Article ID | Journal | Published Year | Pages | File Type |
---|---|---|---|---|
4526208 | Advances in Water Resources | 2011 | 10 Pages |
Simplified, vertically-averaged soil moisture models have been widely used to describe and study eco-hydrological processes in water-limited ecosystems. The principal aim of these models is to understand how the main physical and biological processes linking soil, vegetation, and climate impact on the statistical properties of soil moisture. A key component of these models is the stochastic nature of daily rainfall, which is mathematically described as a compound Poisson process with daily rainfall amounts drawn from an exponential distribution. Since measurements show that the exponential distribution is often not the best candidate to fit daily rainfall, we compare the soil moisture probability density functions obtained from a soil water balance model with daily rainfall depths assumed to be distributed as exponential, mixed-exponential, and gamma.

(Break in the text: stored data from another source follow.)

(* ===== verification/KPageHeapUsage.v ===== *)
(** * KPageHeapUsage: the free pages of a heap, counted

    [GetNumFreePages] and [GetFreeSize] of core/hle/kernel/k_page_heap.h add up what the counters of the bitmaps say;
    [SetInitialUsedSize] relies on the sum.  The theorem says that the sum is the number of available pages of the
    heap: free blocks of different levels never share a page, and each lies inside the heap. *)

From S2P Require Import Prelude Common TinyMT KPageBitmap KPageHeap.
#[local] Open Scope Z_scope.

(** ** Counting *)

Lemma count_add f n m : count_true f (n + m) = count_true f n + count_true (fun i => f (Z.of_nat n + i)) m.
Proof.
  induction m as [|m IH]; [rewrite Nat.add_0_r; simpl; lia|]. rewrite Nat.add_succ_r. cbn [count_true]. rewrite IH, Nat2Z.inj_add. lia.
Qed.

Lemma count_const b n : count_true (fun _ => b) n = Z.of_nat n * Z.b2z b.
Proof. induction n as [|n IH]; [done|]. cbn [count_true]. rewrite IH. lia. Qed.

(** Blocks of [q] pages each. *)
Lemma count_blocks f q c : (0 < q)%nat -> count_true (fun j => f (j / Z.of_nat q)) (c * q) = Z.of_nat q * count_true f c.
Proof.
  intros Hq. induction c as [|c IH]; [simpl; lia|]. replace (Datatypes.S c * q)%nat with (c * q + q)%nat by lia.
  rewrite count_add, IH. cbn [count_true]. rewrite (count_true_ext _ (fun _ => f (Z.of_nat c)) q).
  - rewrite count_const. lia.
  - intros i Hi. f_equal. rewrite Nat2Z.inj_mul, Z.div_add_l by lia. rewrite Z.div_small by lia. lia.
Qed.

Lemma count_zero f n : (forall i, 0 <= i < Z.of_nat n -> f i = false) -> count_true f n = 0.
Proof. intros H. rewrite (count_true_ext f (fun _ => false) n H), count_const. simpl. lia. Qed.

(** Only the places of a window count. *)
Lemma count_window f d n m : (d + n <= m)%nat -> (forall i, 0 <= i < Z.of_nat m -> f i = true -> Z.of_nat d <= i < Z.of_nat (d + n)) ->
  count_true f m = count_true (fun j => f (Z.of_nat d + j)) n.
Proof.
  intros Hm Hf. replace m with (d + (n + (m - d - n)))%nat at 1 by lia. rewrite !count_add.
  rewrite (count_zero f d), (count_zero _ (m - d - n)); [lia| |]; intros i Hi; apply not_true_iff_false; intros E; apply Hf in E; lia.
Qed.

Lemma count_or f g n : (forall i, 0 <= i < Z.of_nat n -> f i && g i = false) -> count_true (fun i => f i || g i) n = count_true f n + count_true g n.
Proof.
  intros H. induction n as [|n IH]; [done|]. cbn [count_true]. rewrite IH by (intros; apply H; lia). specialize (H (Z.of_nat n) ltac:(lia)).
  destruct (f (Z.of_nat n)), (g (Z.of_nat n)); simpl in *; (done || lia).
Qed.

Section Counting.
Context {S : Type} {ES : EntropySource S} {B : Type} {FB : FreeBitmap B}.
Notation block := (@Block B).
Notation heap := (KPageHeap (S := S) (B := B)).

Definition coversb (k : block) (a : Z) : bool := (bk_heap_address k <=? a) && bm_free (m_bitmap k) ((a - bk_heap_address k) / bsize k).
Definition availb (ks : list block) (a : Z) : bool := existsb (fun k => coversb k a) ks.

Lemma coversb_spec k a : coversb k a = true <-> covers k a.
Proof. unfold coversb, covers. rewrite andb_true_iff, Z.leb_le. done. Qed.

Lemma availb_spec ks a : availb ks a = true <-> avail ks a.
Proof.
  unfold availb, avail. rewrite existsb_exists. split.
  - intros (k & Hk & Hc). apply list_elem_of_In, list_elem_of_lookup_1 in Hk as [i Hi]. exists i, k. split; [done|by apply coversb_spec].
  - intros (i & k & Hi & Hc). exists k. split; [by apply list_elem_of_In, (list_elem_of_lookup_2 _ i)|by apply coversb_spec].
Qed.

(** Sums over levels that share no page. *)
Lemma count_levels (ks : list block) (at_ : Z -> Z) n :
  (forall i j k k' x, ks !! i = Some k -> ks !! j = Some k' -> covers k x -> covers k' x -> i = j) ->
  count_true (fun j => availb ks (at_ j)) n = fold_right (fun k acc => count_true (fun j => coversb k (at_ j)) n + acc) 0 ks.
Proof.
  induction ks as [|k ks IH]; intros Hd.
  - apply count_zero. done.
  - simpl. rewrite <- IH by (intros i j k1 k2 x Hi Hj; intros; apply (f_equal pred) with (x := Datatypes.S i) (y := Datatypes.S j); by eapply (Hd (Datatypes.S i) (Datatypes.S j) k1 k2 x)).
    apply count_or. intros i _. apply not_true_iff_false. intros [Hc Ha]%andb_true_iff.
    apply coversb_spec in Hc. apply availb_spec in Ha as (j & k' & Hj & Hc').
    specialize (Hd 0%nat (Datatypes.S j) k k' (at_ i) eq_refl Hj Hc Hc'). done.
Qed.

(** One level. *)
Lemma count_level sh ha he ks i (k : block) n :
  shifts_ok sh -> blocks_wf sh ha he ks -> ks !! i = Some k -> (4096 | ha) -> he = ha + Z.of_nat n * 4096 ->
  count_true (fun j => coversb k (ha + j * 4096)) n = Block_GetNumFreePages k /\ 0 <= Block_GetNumFreePages k.
Proof.
  intros Hsh W Hi Ha He. pose proof (bw_level _ _ _ _ W _ _ Hi) as L. destruct (bm_num_count _ (lv_bitmap _ _ _ _ _ L)) as [Hcap Hnum].
  pose proof (lv_base _ _ _ _ _ L) as Hb. pose proof (lv_end _ _ _ _ _ L) as Hend. pose proof (lv_cap _ _ _ _ _ L) as Hc.
  pose proof (lv_room _ _ _ _ _ L) as Hroom. pose proof (base_aligned sh ha he Hsh i k L) as Hba.
  assert (12 <= m_block_shift k <= 40) as Hs.
  { destruct Hsh as (_ & Hf & _). apply (list.Forall_lookup_1 _ _ _ _ Hf (lv_shift _ _ _ _ _ L)). }
  set (q := 2 ^ (m_block_shift k - 12)). assert (0 < q) as Hq by (apply Z.pow_pos_nonneg; lia).
  assert (bsize k = q * 4096) as Eb by (unfold bsize, q; change 4096 with (2 ^ 12); rewrite <- Z.pow_add_r by lia; f_equal; lia).
  assert ((4096 | ha - bk_heap_address k)) as [d Hd].
  { apply Z.divide_sub_r; [done|]. eapply Z.divide_trans; [|exact Hba]. rewrite Eb. apply Z.divide_factor_r. }
  assert (bm_num (m_bitmap k) <= bm_cap (m_bitmap k)) as Hle
    by (rewrite Hnum; pose proof (count_true_bounds (bm_free (m_bitmap k)) (Z.to_nat (bm_cap (m_bitmap k)))); lia).
  assert (0 <= bm_num (m_bitmap k)) as H0 by (rewrite Hnum; apply count_true_bounds).
  assert (q * 4096 <= 2 ^ 40) as Hq40 by (rewrite <- Eb; apply Z.pow_le_mono_r; lia).
  assert (q * bm_num (m_bitmap k) < 2 ^ 62) as Hsmall by (rewrite Eb in Hroom; nia).
  assert (Block_GetNumFreePages k = q * bm_num (m_bitmap k)) as ->.
  { unfold Block_GetNumFreePages, GetNumFreeBlocks, GetNumPages, GetSize, PageSize. rewrite Z.shiftl_1_l. fold (bsize k).
    rewrite Eb, (u64_small (q * 4096)), Z.div_mul, u64_small by lia. lia. }
  split; [|nia]. rewrite Hnum, <- (Z2Nat.id q), <- count_blocks by lia.
  rewrite (count_window (fun j => bm_free (m_bitmap k) (j / Z.of_nat (Z.to_nat q))) (Z.to_nat d) n).
  - apply count_true_ext. intros j Hj. unfold coversb. rewrite (proj2 (Z.leb_le _ _)) by lia. cbn [andb]. f_equal.
    rewrite Eb, !Z2Nat.id by lia. replace (ha + j * 4096 - bk_heap_address k) with ((d + j) * 4096) by lia. apply Z.div_mul_cancel_r; lia.
  - apply Nat2Z.inj_le. rewrite Nat2Z.inj_add, Nat2Z.inj_mul, !Z2Nat.id by lia. rewrite Eb in Hend. nia.
  - intros x Hx Hf. assert (covers k (bk_heap_address k + x * 4096)) as Hcov.
    { split; [lia|]. rewrite Eb, Z2Nat.id in * by lia.
      replace (bk_heap_address k + x * 4096 - bk_heap_address k) with (x * 4096) by lia. rewrite Z.div_mul_cancel_r by lia. done. }
    pose proof (bw_bounds _ _ _ _ W _ _ _ Hi Hcov). rewrite Nat2Z.inj_add, Z2Nat.id by lia. lia.
Qed.

Lemma sum_free_pages_val (ks : list block) acc : 0 <= acc -> Forall (fun k => 0 <= Block_GetNumFreePages k) ks ->
  acc + fold_right (fun k n => Block_GetNumFreePages k + n) 0 ks < 2 ^ 64 ->
  sum_free_pages ks acc = acc + fold_right (fun k n => Block_GetNumFreePages k + n) 0 ks.
Proof.
  revert acc. induction ks as [|k ks IH]; intros acc Ha Hk Hs; simpl in *; [lia|]. apply Forall_cons_1 in Hk as [Hk Hks].
  assert (0 <= fold_right (fun k n => Block_GetNumFreePages k + n) 0 ks) by (clear -Hks; induction Hks; simpl; lia).
  rewrite u64_small by lia. rewrite IH; (done || lia).
Qed.

(** The pages of the heap that are available. *)
Definition free_pages (h : heap) : Z := count_true (fun j => availb (m_blocks h) (m_heap_address h + j * 4096)) (Z.to_nat (m_heap_size h / 4096)).

Lemma free_pages_bound h : 0 <= m_heap_size h -> 0 <= free_pages h * 4096 <= m_heap_size h.
Proof.
  intros Hs. pose proof (count_true_bounds (fun j => availb (m_blocks h) (m_heap_address h + j * 4096)) (Z.to_nat (m_heap_size h / 4096))) as Hb.
  fold (free_pages h) in Hb. rewrite Z2Nat.id in Hb by (apply Z.div_pos; lia). pose proof (Z.mul_div_le (m_heap_size h) 4096). lia.
Qed.

Lemma GetNumFreePages_val sh h : heap_wf sh h -> (4096 | m_heap_address h) -> (4096 | m_heap_size h) -> GetNumFreePages h = free_pages h.
Proof.
  intros W Ha [n Hn]. pose proof (hw_blocks _ _ W) as Wb. pose proof (hw_size _ _ W) as Hsz. pose proof (hw_end _ _ W) as He.
  pose proof (hw_addr _ _ W) as Hpos.
  pose proof (free_pages_bound h ltac:(lia)) as Hfb. unfold GetNumFreePages. rewrite (hw_num _ _ W), Nat2Z.id, <- (bw_len _ _ _ _ Wb), take_ge by lia.
  assert (free_pages h = fold_right (fun k n => Block_GetNumFreePages k + n) 0 (m_blocks h) /\ Forall (fun k => 0 <= Block_GetNumFreePages k) (m_blocks h)) as [E Hf].
  { assert (forall i k, m_blocks h !! i = Some k ->
      count_true (fun j => coversb k (m_heap_address h + j * 4096)) (Z.to_nat (m_heap_size h / 4096)) = Block_GetNumFreePages k /\ 0 <= Block_GetNumFreePages k) as Hl.
    { intros i k Hi. eapply (count_level sh); [apply W|exact Wb|exact Hi|done|]. rewrite Hn, Z.div_mul, Z2Nat.id by lia. lia. }
    unfold free_pages. rewrite count_levels by (intros *; by apply (bw_disjoint _ _ _ _ Wb)).
    clear -Hl. revert Hl. generalize (m_blocks h). intros ks Hl. induction ks as [|k ks IH]; [done|]. simpl.
    destruct IH as [-> Hf]; [intros i k' Hi; by apply (Hl (Datatypes.S i))|]. destruct (Hl 0%nat k eq_refl) as [-> H0]. split; [done|by constructor]. }
  rewrite sum_free_pages_val, <- E; [lia|lia|done|lia].
Qed.

Lemma SetInitialUsedSize_spec sh h reserved :
  heap_wf sh h -> (4096 | m_heap_address h) -> (4096 | m_heap_size h) -> 0 <= reserved -> free_pages h * 4096 + reserved <= m_heap_size h ->
  exists h', SetInitialUsedSize h reserved = Done true h' /\ m_initial_used_size h' = m_heap_size h - free_pages h * 4096 - reserved /\
    heap_wf sh h' /\ m_heap_address h' = m_heap_address h /\ m_heap_size h' = m_heap_size h /\ forall x, heap_avail h' x <-> heap_avail h x.
Proof.
  intros W Ha Hs Hr Hle. pose proof (GetNumFreePages_val sh h W Ha Hs) as E. pose proof (hw_size _ _ W). pose proof (hw_end _ _ W). pose proof (hw_addr _ _ W).
  pose proof (free_pages_bound h ltac:(lia)). assert (u64 (free_pages h * 4096) = free_pages h * 4096) as Eu by (apply u64_small; lia).
  unfold SetInitialUsedSize, PageSize. rewrite E, Eu.
  rewrite (u64_small (_ + reserved)) by lia. rewrite bind_assert_true by (apply Z.leb_le; lia). eexists. split; [done|]. simpl.
  split; [apply u64_small; lia|]. split; [|done]. destruct W. by split.
Qed.
End Counting.

(** The counters of the bitmaps add up to the number of available pages of the heap, so that [GetFreeSize] is
    their exact size in bytes; [SetInitialUsedSize] accepts any reservation that fits what is in use, and remembers
    the rest as used, with the available pages unchanged. *)
Theorem heap_free_size_exact {S} {ES : EntropySource S} {B} {FB : FreeBitmap B} sh (h : KPageHeap (S := S) (B := B)) reserved :
  heap_wf sh h -> (4096 | m_heap_address h) -> (4096 | m_heap_size h) -> 0 <= reserved -> free_pages h * 4096 + reserved <= m_heap_size h ->
  GetNumFreePages h = free_pages h /\ GetFreeSize h = free_pages h * 4096 /\
  exists h', SetInitialUsedSize h reserved = Done true h' /\ m_initial_used_size h' = m_heap_size h - free_pages h * 4096 - reserved /\
    heap_wf sh h' /\ forall x, heap_avail h' x <-> heap_avail h x.
Proof.
  intros W Ha Hs Hr Hle. pose proof (GetNumFreePages_val sh h W Ha Hs) as E. pose proof (hw_size _ _ W). pose proof (hw_end _ _ W). pose proof (hw_addr _ _ W).
  pose proof (free_pages_bound h ltac:(lia)). split; [done|]. split; [unfold GetFreeSize, PageSize; rewrite E; apply u64_small; lia|].
  destruct (SetInitialUsedSize_spec sh h reserved W Ha Hs Hr Hle) as (h' & E1 & E2 & W' & _ & _ & Hav). by exists h'.
Qed.

(** The demonstration heap has 768 free pages of 1024. *)
Lemma heap_free_size_exact_witness :
  GetFreeSize demo_heap = free_pages demo_heap * 4096 /\ free_pages demo_heap * 4096 + 0x1000 <= m_heap_size demo_heap.
Proof.
  assert (free_pages demo_heap * 4096 + 0x1000 <= m_heap_size demo_heap) as H by (vm_compute; discriminate).
  split; [|exact H]. apply (heap_free_size_exact MemoryBlockPageShifts demo_heap 0x1000); [exact (proj1 demo_heap_wf)| | |discriminate|exact H].
  - apply Z.mod_divide; [discriminate|reflexivity].
  - apply Z.mod_divide; [discriminate|reflexivity].
Defined.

This model with different daily rainfall distributions is applied to a catchment in New South Wales, Australia, in order to show that the estimation of the seasonal statistics of soil moisture might be improved when using the distribution that better fits daily rainfall data. This study also shows that the choice of the daily rainfall distributions might considerably affect the estimation of vegetation water-stress, leakage and runoff occurrence, and the whole water balance.
► We study the role of rainfall depth distributions on a stochastic soil–water model. ► The mixed-exponential distribution permits the derivation of exact results. ► The model is applied to the Murrumbidgee catchment in southeastern Australia. ► The mixed-exponential pdf better fits daily rainfall depth in arid ecosystems. ► The mixed-exponential pdf produces better results for the soil moisture statistics.